In 2013, the School District of Philadelphia shuttered the hulking building as district officials stared down a multimillion-dollar budget gap. Declining enrollment and poor academics landed Vaux on the district’s closure list, which included nearly two dozen other schools across the city.
This spring, the Philadelphia Housing Authority purchased the school for $2 million with plans to revive it.
For PHA president Kelvin Jeremiah, it was a critical piece of his agency’s sweeping plan to transform the city’s Sharswood section. Without a good school, he said, the project would be “incomplete.”
“It’s important for us to try to transition families and give them opportunities for social and economic mobility. The educational rates in Sharswood are abysmal, and we have failed too many of our young people,” Jeremiah said. “This is the time for us to restore some of that.”
Neighbors and area businesses agree.
Longtime resident Warren Hill, who went to Vaux in the late 1970s, said neighborhood students had to travel to new schools when Vaux closed.
“It’s like, ‘I’m taking away your ability to learn — to enhance your mind, to expand upon knowledge.’ It’s like, ‘We’re gonna make it harder for you to obtain the education, which should come to you freely,'” he said.

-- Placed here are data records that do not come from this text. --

(* ===== verification/DirCreate.v ===== *)
(** * Directories are created with their parents

    [DirSpec] is what POSIX documents of the directory calls: which paths are there and
    whether they are directories, the entries of a directory, the open streams and how many
    calls the system refused.  [zenit_dir_create] makes every prefix of the path that a
    separator ends, from the shortest on; it fails only when the system refuses a call or a
    prefix is there but is not a directory. *)

From Stdlib Require Import ZArith Lia Ascii String.
From stdpp Require Import base tactics option list numbers gmap sets.
From S2P Require Import Prelude Mem Result Allocator Links Text Str Graph Dir.
Open Scope Z_scope.

(** The text before the last slash, if there is any. *)
Fixpoint before_slash (t : bytes) : option bytes :=
  match t with
  | [] => None
  | c :: t =>
      match before_slash t with
      | Some p => Some (c :: p)
      | None => if decide (c = ch "/") then Some [] else None
      end
  end.
Definition parent (t : bytes) : option bytes :=
  match before_slash t with Some (c :: p) => Some (c :: p) | _ => None end.

(** Nothing disappears, and what is new is a directory. *)
Definition grows (k k' : bytes -> option bool) : Prop :=
  (forall q b, k q = Some b -> k' q = Some b) /\ (forall q, k' q = Some false -> k q = Some false).
Lemma storedCountry_shape (m : ResolvedLocation) (k : string) :
  storedCountry m = Some k -> k <> "" /\ JS.toUpperCase k = k.
Proof.
  unfold storedCountry. destruct (loc_country m) as [k0|]; [|discriminate].
  cbn [JS.truthyStr option_map]. destruct (k0 =? "") eqn:E; [discriminate|].
  intros [= <-]. split; [|apply toUpperCase_idem].
  apply String.eqb_neq. unfold JS.toUpperCase. now rewrite mapString_empty.
Qed.

(** X10.  The document behind a 201 answer of [POST /cities]: it is
    appended to the collection, owned by the caller, not a favorite and
    without an API city id, and the answer is its view.  When the request
    carried a country code, the stored country is that code, trimmed and in
    upper case, which is two ASCII letters; a stored country is never empty
    and is in upper case.  The handler made two outgoing requests, in this
    order: the geocoding lookup for the trimmed name (with [,CODE] when a
    code was given) and the weather lookup for the stored name and
    country; the accounts are untouched. *)
Theorem created_city_document
        (env : Env) (req : Request) (w : World) (v : CityView) :
  fst (CityController.createCity env req w) = Ok (mkResponse 201 (CityJson v)) ->
  let w' := snd (CityController.createCity env req w) in
  exists c uid,
    user req = Some uid /\ ObjectId_parse uid = Some (userId c)
    /\ cities (db w') = (cities (db w) ++ [c])%list
    /\ users (db w') = users (db w)
    /\ v = CityController.view c
    /\ isFavorite c = false /\ apiCityId c = None
    /\ (forall cc, CityController.normalizedCountry req = Some cc ->
                   country c = Some cc /\ JS.testTwoLetters cc = true)
    /\ (forall k, country c = Some k -> k <> "" /\ JS.toUpperCase k = k)
    /\ calls w'
       = (calls w ++ [GeoDirect (geoQuery (CityController.normalizedName req)
                                   (CityController.normalizedCountry req));
                      WeatherCurrent (WeatherService.query c)])%list.
Proof.
  intros H201 w'.
  destruct (createCity_created env req w v H201)
    as (uid & u & raw & best & Hu & Hp & _ & _ & _ & Hcc & Htest & Hv & Hw & _).
  exists (cityFor w u best), uid. subst w'. rewrite Hw. cbn [db cities users calls].
  repeat (match goal with |- _ /\ _ => split end);
    try assumption; try reflexivity.
  - intros cc Ecc. destruct (normalizedCountry_shape req cc Ecc) as [Ht _]. split.
    + cbn [country cityFor]. rewrite Hcc; [exact Ecc | now rewrite Ecc].
    + now apply Htest.
  - cbn [country cityFor]. apply storedCountry_shape.
Qed.
(** The fields of the generator object at [gl] after a method ran: scalars
    are assigned in the object, words are assigned in the array the object
    refers to. *)
Definition store_gen (h : heap) (gl : loc) (g' : Generator) : option heap :=
  match h !! gl, g' with
  | Some (CGen (OMulberry32 _)), GMulberry32 g => Some (<[gl := CGen (OMulberry32 g)]> h)
  | Some (CGen (OXoshiro128 _ sl)), GXoshiro128 g =>
      Some (<[sl := CArr (Xoshiro128SS.s g)]>
              (<[gl := CGen (OXoshiro128 (Xoshiro128SS.originalSeed g) sl)]> h))
  | Some (CGen (OXorshift128 _ sl)), GXorshift128 g =>
      Some (<[sl := CArr (Xorshift128Plus.s g)]>
              (<[gl := CGen (OXorshift128 (Xorshift128Plus.originalSeed g) sl)]> h))
  | Some (CGen (OPCG32 _)), GPCG32 g => Some (<[gl := CGen (OPCG32 g)]> h)
  | Some (CGen (OSFC32 _)), GSFC32 g => Some (<[gl := CGen (OSFC32 g)]> h)
  | Some (CGen (OLCG _)), GLCG g => Some (<[gl := CGen (OLCG g)]> h)
  | _, _ => None
  end.

Definition store (h : heap) (p : loc) (f' : Facade) : option heap :=
  match h !! p with
  | Some (CFacade gl _ _) =>
      h1 ← store_gen h gl (generator f');
      Some (<[p := CFacade gl (_spareNormal f') (_hasSpareNormal f')]> h1)
  | _ => None
  end.

(** The objects of the instance at [p]: the facade, the generator it
    refers to, and the array the generator refers to, if any. *)
Definition footprint (h : heap) (p : loc) : list loc :=
  p :: match h !! p with
       | Some (CFacade gl _ _) =>
           gl :: match h !! gl with
                 | Some (CGen (OXoshiro128 _ sl)) => [sl]
                 | Some (CGen (OXorshift128 _ sl)) => [sl]
                 | _ => []
                 end
       | _ => []
       end.

(** [h'] differs from [h] at the objects of [L] at most. *)
Definition modifies (h h' : heap) (L : list loc) : Prop :=
  length h' = length h /\ forall l, l ∉ L -> h' !! l = h !! l.

(** A draw call on the instance at [p] *)
Definition draw (Math : MathLib) (fuel : nat) (d : Draw) (p : loc) (h : heap)
  : option (Result Out * heap) :=
  f ← load h p;
  let '(r, f') := run_draw Math fuel d f in
  h' ← store h p f';
  Some (r, h').

(** [new X(seed)] for the generator of an algorithm: the array-based
    constructors allocate their [Uint32Array] first. *)
Definition new_gen (h : heap) (a : Algorithm) (seed : Seed) : loc * heap :=
  match a with
  | AMulberry32 => alloc h (CGen (OMulberry32 (Mulberry32.new seed)))
  | AXoshiro128 =>
      let '(sl, h1) := alloc h (CArr (Uint32Array (cyrb128 (seedStr seed)))) in
      alloc h1 (CGen (OXoshiro128 seed sl))
  | AXorshift128 =>
      let '(sl, h1) := alloc h (CArr (Uint32Array (cyrb128 (seedStr seed)))) in
      alloc h1 (CGen (OXorshift128 seed sl))
  | APCG32 => alloc h (CGen (OPCG32 (PCG32.new seed 1)))
  | ASFC32 => alloc h (CGen (OSFC32 (SFC32.new seed)))
  | ALCG => alloc h (CGen (OLCG (LCG.new_default seed)))
  end.

(** [new PRNG(seed, algorithm)] *)
Definition new (h : heap) (seed : Seed) (key : string) : Result (loc * heap) :=
  match Gen.resolve key with
  | Some a =>
      let '(gl, h1) := new_gen h a seed in
      Returns (alloc h1 (CFacade gl None false))
  | None => Throws (PRNG.unknown_algorithm key)
  end.

(** [this.generator.clone()] for the generator object at [gl]: the
    constructor call, then the assignments to the fields of [cloned];
    [cloned.s = new Uint32Array(this.s)] allocates a second array and
    re-points the field. *)
Definition clone_gen (h : heap) (gl : loc) : option (loc * heap) :=
  match h !! gl with
  | Some (CGen (OMulberry32 g)) =>
      let '(o, h1) := alloc h (CGen (OMulberry32 (Mulberry32.new (SeedNum (Mulberry32.seed g))))) in
      Some (o, <[o := CGen (OMulberry32 (Mulberry32.clone g))]> h1)
  | Some (CGen (OXoshiro128 sd sl)) =>
      ws ← read_arr h sl;
      let '(o, h1) := new_gen h AXoshiro128 sd in
      let '(sl', h2) := alloc h1 (CArr (Uint32Array ws)) in
      Some (o, <[o := CGen (OXoshiro128 sd sl')]> h2)
  | Some (CGen (OXorshift128 sd sl)) =>
      ws ← read_arr h sl;
      let '(o, h1) := new_gen h AXorshift128 sd in
      let '(sl', h2) := alloc h1 (CArr (Uint32Array ws)) in
      Some (o, <[o := CGen (OXorshift128 sd sl')]> h2)
  | Some (CGen (OPCG32 g)) =>
      let '(o, h1) :=
        alloc h (CGen (OPCG32 (PCG32.new (PCG32.originalSeed g) (PCG32.originalSequence g)))) in
      Some (o, <[o := CGen (OPCG32 (PCG32.clone g))]> h1)
  | Some (CGen (OSFC32 g)) =>
      let '(o, h1) := alloc h (CGen (OSFC32 (SFC32.new (SFC32.originalSeed g)))) in
      Some (o, <[o := CGen (OSFC32 (SFC32.clone g))]> h1)
  | Some (CGen (OLCG g)) =>
      let '(o, h1) :=
        alloc h (CGen (OLCG (LCG.new (SeedNum (LCG.seed g)) (LCG.a g) (LCG.c g) (LCG.m g)))) in
      Some (o, <[o := CGen (OLCG (LCG.clone g))]> h1)
  | _ => None
  end.

(** [clone()] of the instance at [p]:
    [cloned = new PRNG(0, this.generator.name)], then
    [cloned.generator = this.generator.clone()] and the two cache fields. *)
Definition clone (h : heap) (p : loc) : option (Result (loc * heap)) :=
  match h !! p with
  | Some (CFacade gl spare has) =>
      g ← load_gen h gl;
      match new h (SeedNum 0) (Gen.name g) with
      | Returns (cloned, h1) =>
          '(gl', h2) ← clone_gen h1 gl;
          match h2 !! cloned with
          | Some (CFacade _ _ _) =>
              Some (Returns (cloned, <[cloned := CFacade gl' spare has]> h2))
          | _ => None
          end
      | Throws msg => Some (Throws msg)
      | OutOfFuel => Some OutOfFuel
      end
  | _ => None
  end.

(** A program that draws from several instances in some order *)
Fixpoint exec (Math : MathLib) (fuel : nat) (sched : list (loc * Draw)) (h : heap)
  : option (list (Result Out) * heap) :=
  match sched with
  | [] => Some ([], h)
  | (x, d) :: sched' =>
      '(r, h1) ← draw Math fuel d x h;
      '(rs, h2) ← exec Math fuel sched' h1;
      Some (r :: rs, h2)
  end.

(** The same program on two instances held as values, which share nothing
    by construction: [true] draws from the first, [false] from the second. *)
Fixpoint exec2 (Math : MathLib) (fuel : nat) (sched : list (bool * Draw))
    (fs : Facade * Facade) : list (Result Out) * (Facade * Facade) :=
  match sched with
  | [] => ([], fs)
  | (b, d) :: sched' =>
      let '(r, fs1) :=
        if b then let '(r, f') := run_draw Math fuel d (fst fs) in (r, (f', snd fs))
        else let '(r, f') := run_draw Math fuel d (snd fs) in (r, (fst fs, f')) in
      let '(rs, fs2) := exec2 Math fuel sched' fs1 in
      (r :: rs, fs2)
  end.

(** [new PRNG(seed, algorithm)] with its defaults: the clock is read
    where the seed is left out. *)
Definition construct (env : Env) (h : heap) (seed : option Seed)
    (algorithm : option string) : Result (loc * heap) :=
  new h (default (SeedNum (Date_now env)) seed) (default "xoshiro128"%string algorithm).

(** Any drawing method on the instance at [p] *)
Definition call (Math : MathLib) (MathX : MathExt) (fuel : nat) (c : Call) (p : loc)
    (h : heap) : option (Result Ret * heap) :=
  f ← load h p;
  let '(r, f') := run_call Math MathX fuel c f in
  h' ← store h p f';
  Some (r, h').

(** A program that calls methods of several instances in some order *)
Fixpoint run (Math : MathLib) (MathX : MathExt) (fuel : nat) (sched : list (loc * Call))
    (h : heap) : option (list (Result Ret) * heap) :=
  match sched with
  | [] => Some ([], h)
  | (x, c) :: sched' =>
      '(r, h1) ← call Math MathX fuel c x h;
      '(rs, h2) ← run Math MathX fuel sched' h1;
      Some (r :: rs, h2)
  end.

(** The same program on two instances held as values: [true] calls the
    first, [false] the second. *)
Fixpoint run2 (Math : MathLib) (MathX : MathExt) (fuel : nat) (sched : list (bool * Call))
    (fs : Facade * Facade) : list (Result Ret) * (Facade * Facade) :=
  match sched with
  | [] => ([], fs)
  | (b, c) :: sched' =>
      let '(r, fs1) :=
        if b then let '(r, f') := run_call Math MathX fuel c (fst fs) in (r, (f', snd fs))
        else let '(r, f') := run_call Math MathX fuel c (snd fs) in (r, (fst fs, f')) in
      let '(rs, fs2) := run2 Math MathX fuel sched' fs1 in
      (r :: rs, fs2)
  end.

End Heap.

(** ** Vocabulary of the proofs *)

(** A method preserves a property of the instance. *)
Definition preserves {A} (P : Facade -> Prop) (m : M A) : Prop :=
  forall p r p', m p = (r, p') -> P p -> P p'.

(** A method never throws. *)
Definition no_throw {A} (m : M A) : Prop :=
  forall p r p', m p = (r, p') -> forall msg, r <> Throws msg.

(** A number in the unit interval, where [None] is NaN *)
Definition unit_value (o : option Q) : Prop :=
  exists v, o = Some v /\ (0 <= v <= 1)%Q.

(** A traced computation has a result, made lookups in bounds only, and
    its result satisfies [R]. *)
Definition traced_ok {A} (m : SimplexNoise.T A) (R : A -> Prop) : Prop :=
  exists a, snd m = Some a /\ Forall SimplexNoise.in_bounds (fst m) /\ R a.

(** [h'] extends [h]: nothing allocated in [h] has changed. *)
Definition extends (h h' : list Heap.cell) : Prop :=
  (length h <= length h')%nat /\ forall l, (l < length h)%nat -> h' !! l = h !! l.

(** Between [h] and [h'] nothing was freed and the objects of the instance
    at [p] were not written; other objects may have changed, and new ones
    may have been allocated. *)
Definition untouched (h h' : list Heap.cell) (p : nat) : Prop :=
  (length h <= length h')%nat /\
  forall l, l ∈ Heap.footprint h p -> h' !! l = h !! l.

(** A heap with one instance on [xoshiro128**], as the constructor leaves
    it: the words, the generator, the facade. *)
Definition example_heap : list Heap.cell :=
  [ Heap.CArr (Uint32Array (cyrb128 "clone-test"));
    Heap.CGen (Heap.OXoshiro128 (SeedStr "clone-test") 0);
    Heap.CFacade 1 None false ].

The Philadelphia district has tapped Big Picture Learning, a nonprofit, to manage Vaux, which will remain a public school.
The new Vaux will open with just ninth-graders and add a grade each year.
Big Picture Learning, which also runs El Centro de Estudiantes in Kensington, uses a project-based curriculum combined with student internships in the community.
“We believe that kids do best in school when they’re engaged and they’re known well, and then when they’re excited about what they’re doing and where they’re going,” said executive director David Bromley in May, shortly after PHA purchased the Vaux building.
The school will largely employ school district teachers.
PHA has a $500,000 roadmap for revitalizing Sharswood, a struggling cluster of blocks just north of some of the city’s more well-heeled neighborhoods, including Fairmount and Center City.
To date, the agency has demolished the majority of the Norman Blumberg Apartments, a public housing complex, started building replacement units, as well as a brand new headquarters.